> _Brief_
Among the entries that follow, the required portion opens with the line containing "keys && is_undefined (snd p))) d." and closes with the line containing "entries of the". Give that portion again exactly, and nothing else.

Stored data entries:
(** Does the text hold a colon followed by a space? *)
Fixpoint has_colon_space (s : string) : bool :=
  match s with
  | EmptyString => false
  | String a rest =>
      (Ascii.eqb a ":"
       && match rest with
          | String b _ => Ascii.eqb b " "
          | EmptyString => false
          end)
      || has_colon_space rest
  end.

End Client.

(** ** Concrete inputs, on [integer_platform] *)

Definition key_client : Lava := constructor "secret-key".

Definition refused : @Fetch integer_platform :=
  fun _ _ => inl (new_Error FetchError "connect ECONNREFUSED").

Definition answers (s : Z) (result : @jsval integer_platform) : @Fetch integer_platform :=
  fun _ _ => inr {| status := s; json := inr result |}.

Definition bad_account : @jsval integer_platform :=
  VObj [ ("status", VStr "error"); ("code", @VNum integer_platform 42%Z); ("message", VStr "bad account") ].

Definition withdraw_w1 : @Operation integer_platform :=
  WithdrawInfo {| WithdrawInfoParams.id := "w1" |}.

Definition status_ok : @jsval integer_platform :=
  VObj [ ("status", VStr "ok") ].

Definition no_identifiers : InvoiceInfoParams.t :=
  {| InvoiceInfoParams.id := None; InvoiceInfoParams.orderId := None |}.

(** The literal of [invoiceInfo({orderId: 'o1'})]. *)
Definition order_only : @object integer_platform :=
  [ ("id", VUndefined); ("order_id", VStr "o1") ].

(** An array that holds an error-shaped object. *)
Definition error_list : @jsval integer_platform :=
  VArr [ VObj [ ("status", VStr "error") ] ].

(** An error-shaped answer whose [code] is an object with an own property
    [toString]. *)
Definition unprintable_code : @jsval integer_platform :=
  VObj [ ("status", VStr "error");
         ("code", VObj [ ("toString", VStr "x") ]);
         ("message", VStr "bad account") ].

Definition withdraw_plain : @Operation integer_platform :=
  @WithdrawCreate integer_platform
    {| WithdrawCreateParams.account := "A";
       WithdrawCreateParams.amount := (10%Z : @number integer_platform);
       WithdrawCreateParams.service := "card";
       WithdrawCreateParams.walletTo := "W1";
       WithdrawCreateParams.orderId := Some "o1";
       WithdrawCreateParams.hookUrl := None;
       WithdrawCreateParams.subtract := None;
       WithdrawCreateParams.comment := None |}.

Section Properties.
Context `{Platform}.

(** ** The methods and their three arguments *)

Lemma invoke_request (this : Lava) (op : Operation) :
  invoke this op = _request this (method_of op) (path_of op) (data_of op).
Proof. destruct op; reflexivity. Qed.

(** The translation gives the body keys of the specification's table. *)
Lemma snake_case_table :
  map snake_case
      [ "walletTo"; "accountFrom"; "accountTo"; "orderId"; "hookUrl"; "periodStart";
        "periodEnd"; "transferType"; "successUrl"; "failUrl"; "customFields";
        "merchantId"; "merchantName"; "subtract" ]
  = [ "wallet_to"; "account_from"; "account_to"; "order_id"; "hook_url"; "period_start";
      "period_end"; "transfer_type"; "success_url"; "fail_url"; "custom_fields";
      "merchant_id"; "merchant_name"; "subtract" ].
Proof. reflexivity. Qed.

(** ** What [_request] does with the transport's reaction *)

Ltac run_request :=
  unfold _request, request, reply, try_catch, bind, fetch, settled, throw, ret;
  simpl.

Lemma request_calls (this : Lava) (method path : string) (data : object) (net : Fetch) :
  calls (_request this method path data net) = [request this method path data].
Proof.
  run_request.
  destruct (net _ _) as [e | response]; simpl; [reflexivity |].
  destruct (json response) as [e | result]; simpl; [reflexivity |].
  destruct (String.eqb (typeof result) "object"); simpl; [| reflexivity].
  destruct (GetV result "status") as [e | st]; simpl; [reflexivity |].
  destruct (strict_equals_string st "error"); simpl; [| reflexivity].
  destruct (GetV result "code") as [e | code]; simpl; [reflexivity |].
  destruct (ToString code); simpl; [reflexivity |].
  destruct (GetV result "message") as [e | msg]; simpl; [reflexivity |].
  destruct (ToString msg); reflexivity.
Qed.

Lemma request_fetch_rejected this method path data net e :
  reply net (request this method path data) = inl e ->
  outcome (_request this method path data net) = inl (new_Error LavaError (message e)).
Proof. run_request. intros ->. reflexivity. Qed.


Lemma request_null this method path data net response :
  reply net (request this method path data) = inr response ->
  json response = inr VNull ->
  outcome (_request this method path data net)
  = inl (new_Error LavaError "Cannot read properties of null (reading 'status')").
Proof. run_request. intros -> Hjson. simpl. rewrite Hjson. reflexivity. Qed.

Lemma request_error_shaped this method path data net response props :
  reply net (request this method path data) = inr response ->
  json response = inr (VObj props) ->
  Get props "status" = VStr "error" ->
  outcome (_request this method path data net)
  = inl (new_Error LavaError
           match ToString (Get props "code") with
           | inl e => message e
           | inr code =>
               match ToString (Get props "message") with
               | inl e => message e
               | inr msg => (code ++ ": " ++ msg)%string
               end
           end).
Proof.
  run_request. intros -> Hjson Hstatus. simpl. rewrite Hjson. simpl.
  rewrite Hstatus. simpl.
  destruct (ToString (Get props "code")); simpl; [reflexivity |].
  destruct (ToString (Get props "message")); reflexivity.
Qed.

Lemma request_passes this method path data net response result :
  reply net (request this method path data) = inr response ->
  json response = inr result ->
  result <> VNull ->
  error_shaped result = false ->
  outcome (_request this method path data net) = inr result.
Proof.
  run_request. intros -> Hjson Hnull Hshape. simpl. rewrite Hjson. simpl.
  destruct result; simpl in *; try reflexivity; try congruence.
  rewrite Hshape. reflexivity.
Qed.

(** ** The loop that deletes the undefined entries *)

Lemma filter_id {A : Type} (f : A -> bool) (l : list A) :
  (forall x, In x l -> f x = true) -> filter f l = l.
Proof.
  induction l as [| x l IH]; simpl; intros Hall; [reflexivity |].
  rewrite (Hall x (or_introl eq_refl)). f_equal. apply IH. auto.
Qed.

Lemma absent_key_differs (d : object) (key : string) (p : string * jsval) :
  ~ In key (Object_keys d) -> In p d -> String.eqb (fst p) key = false.
Proof.
  intros Hout Hin. apply String.eqb_neq. intros Heq. apply Hout.
  unfold Object_keys. rewrite <- Heq. apply in_map. exact Hin.
Qed.

Lemma delete_step (d : object) (key : string) :
  NoDup (Object_keys d) ->
  (if is_undefined (Get d key) then delete d key else d)
  = filter (fun p => negb (targets key p)) d.
Proof.
  induction d as [| [k v] rest IH]; simpl; intros Hnd.
  - destruct (is_undefined VUndefined); reflexivity.
  - inversion Hnd as [| ? ? Hout Hrest]; subst.
    unfold targets at 1. simpl. destruct (String.eqb k key) eqn:Hk; simpl.
    + apply String.eqb_eq in Hk. subst k.
      assert (Hkeep : filter (fun p => negb (targets key p)) rest = rest).
      { apply filter_id. intros p Hp. unfold targets.
        rewrite (absent_key_differs rest key p Hout Hp). reflexivity. }
      assert (Hdel : delete rest key = rest).
      { apply filter_id. intros p Hp.
        rewrite (absent_key_differs rest key p Hout Hp). reflexivity. }
      rewrite Hkeep.
      destruct (is_undefined v); simpl.
      * exact Hdel.
      * reflexivity.
    + rewrite <- (IH Hrest).
      destruct (is_undefined (Get rest key)); reflexivity.
Qed.

Lemma NoDup_keys_filter (f : string * jsval -> bool) (d : object) :
  NoDup (Object_keys d) -> NoDup (Object_keys (filter f d)).
Proof.
  induction d as [| [k v] rest IH]; simpl; intros Hnd; [constructor |].
  inversion Hnd as [| ? ? Hout Hrest]; subst.
  destruct (f (k, v)); simpl; [| auto].
  constructor; [| auto].
  intros Hin. apply Hout. unfold Object_keys in *.
  apply in_map_iff in Hin. destruct Hin as [p [Hp Hin]].
  apply filter_In in Hin. apply in_map_iff. exists p. tauto.
Qed.

Lemma filter_filter {A : Type} (f g : A -> bool) (l : list A) :
  filter f (filter g l) = filter (fun x => g x && f x) l.
Proof.
  induction l as [| x l IH]; simpl; [reflexivity |].
  destruct (g x); simpl; [destruct (f x) |]; rewrite IH; reflexivity.
Qed.

Lemma delete_loop (keys : list string) (d : object) :
  NoDup (Object_keys d) ->
  fold_left
    (fun data key => if is_undefined (Get data key) then delete data key else data)
    keys d
  = filter (fun p => negb (existsb (String.eqb (fst p)) keys && is_undefined (snd p))) d.
Proof.
  revert d. induction keys as [| key keys IH]; simpl; intros d Hnd.
  - symmetry. apply filter_id. reflexivity.
  - rewrite (delete_step d key Hnd).
    rewrite IH by (apply NoDup_keys_filter; exact Hnd).
    rewrite filter_filter. apply filter_ext. intros p. unfold targets.
    destruct (String.eqb (fst p) key), (existsb (String.eqb (fst p)) keys),
      (is_undefined (snd p)); reflexivity.
Qed.

(** On an object whose keys are distinct the loop keeps exactly the
    entries whose value is not [undefined], in their order. *)
Lemma delete_undefined_spec (d : object) :
  NoDup (Object_keys d) ->
  delete_undefined d = filter (fun p => negb (is_undefined (snd p))) d.
Proof.
  intros Hnd. unfold delete_undefined. rewrite (delete_loop _ d Hnd).
  apply filter_ext_in. intros p Hp.
  assert (Hin : existsb (String.eqb (fst p)) (Object_keys d) = true).
  { apply existsb_exists. exists (fst p). split.
    - unfold Object_keys. apply in_map. exact Hp.
    - apply String.eqb_refl. }
  rewrite Hin. reflexivity.
Qed.

(** The keys of every object literal in the class are distinct. *)
Lemma data_of_NoDup (op : Operation) : NoDup (Object_keys (data_of op)).
Proof.
  destruct op; simpl;
    repeat (constructor; [simpl; intuition discriminate |]); constructor.
Qed.

(** For every operation the object that is serialised holds exactly the
    entries of the literal whose value is not [undefined]. *)
Lemma body_mapping_spec (op : Operation) :
  body_mapping op = filter (fun p => negb (is_undefined (snd p))) (data_of op).
Proof. apply delete_undefined_spec, data_of_NoDup. Qed.

(** No key of the serialised object holds [undefined]: a parameter left
    unset never appears. *)
Lemma unset_parameter_omitted (op : Operation) (key : string) (v : jsval) :
  In (key, v) (body_mapping op) -> In (key, v) (data_of op) /\ v <> VUndefined.
Proof.
  rewrite body_mapping_spec. intros Hin. apply filter_In in Hin.
  destruct Hin as [Hin Hdef]. split; [exact Hin |].
  intros ->. discriminate Hdef.
Qed.

Lemma Get_In (d : object) (key : string) (v : jsval) :
  NoDup (Object_keys d) -> In (key, v) d -> Get d key = v.
Proof.
  induction d as [| [k w] rest IH]; simpl; intros Hnd Hin; [contradiction |].
  inversion Hnd as [| ? ? Hout Hrest]; subst.
  destruct Hin as [Heq | Hin].
  - inversion Heq; subst. rewrite String.eqb_refl. reflexivity.
  - pose proof (absent_key_differs rest k (key, v) Hout Hin) as Hne.
    simpl in Hne. rewrite String.eqb_sym, Hne. auto.
Qed.

(** A key whose value in the literal is [undefined] is not a key of the
    serialised object. *)
Lemma unset_key_absent (op : Operation) (key : string) :
  Get (data_of op) key = VUndefined -> ~ In key (Object_keys (body_mapping op)).
Proof.
  intros Hget Hin. unfold Object_keys in Hin. apply in_map_iff in Hin.
  destruct Hin as [[k v] [Hk Hin]]. simpl in Hk. subst k.
  apply unset_parameter_omitted in Hin. destruct Hin as [Hin Hdef].
  apply Hdef. rewrite <- Hget. symmetry.
  apply Get_In; [apply data_of_NoDup | exact Hin].
Qed.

> _Exercise result_
  = filter (fun p => negb (existsb (String.eqb (fst p)) keys && is_undefined (snd p))) d.
Proof.
  revert d. induction keys as [| key keys IH]; simpl; intros d Hnd.
  - symmetry. apply filter_id. reflexivity.
  - rewrite (delete_step d key Hnd).
    rewrite IH by (apply NoDup_keys_filter; exact Hnd).
    rewrite filter_filter. apply filter_ext. intros p. unfold targets.
    destruct (String.eqb (fst p) key), (existsb (String.eqb (fst p)) keys),
      (is_undefined (snd p)); reflexivity.
Qed.

(** On an object whose keys are distinct the loop keeps exactly the
    entries whose value is not [undefined], in their order. *)
Lemma delete_undefined_spec (d : object) :
  NoDup (Object_keys d) ->
  delete_undefined d = filter (fun p => negb (is_undefined (snd p))) d.
Proof.
  intros Hnd. unfold delete_undefined. rewrite (delete_loop _ d Hnd).
  apply filter_ext_in. intros p Hp.
  assert (Hin : existsb (String.eqb (fst p)) (Object_keys d) = true).
  { apply existsb_exists. exists (fst p). split.
    - unfold Object_keys. apply in_map. exact Hp.
    - apply String.eqb_refl. }
  rewrite Hin. reflexivity.
Qed.

(** The keys of every object literal in the class are distinct. *)
Lemma data_of_NoDup (op : Operation) : NoDup (Object_keys (data_of op)).
Proof.
  destruct op; simpl;
    repeat (constructor; [simpl; intuition discriminate |]); constructor.
Qed.

(** For every operation the object that is serialised holds exactly the
    entries of the literal whose value is not [undefined]. *)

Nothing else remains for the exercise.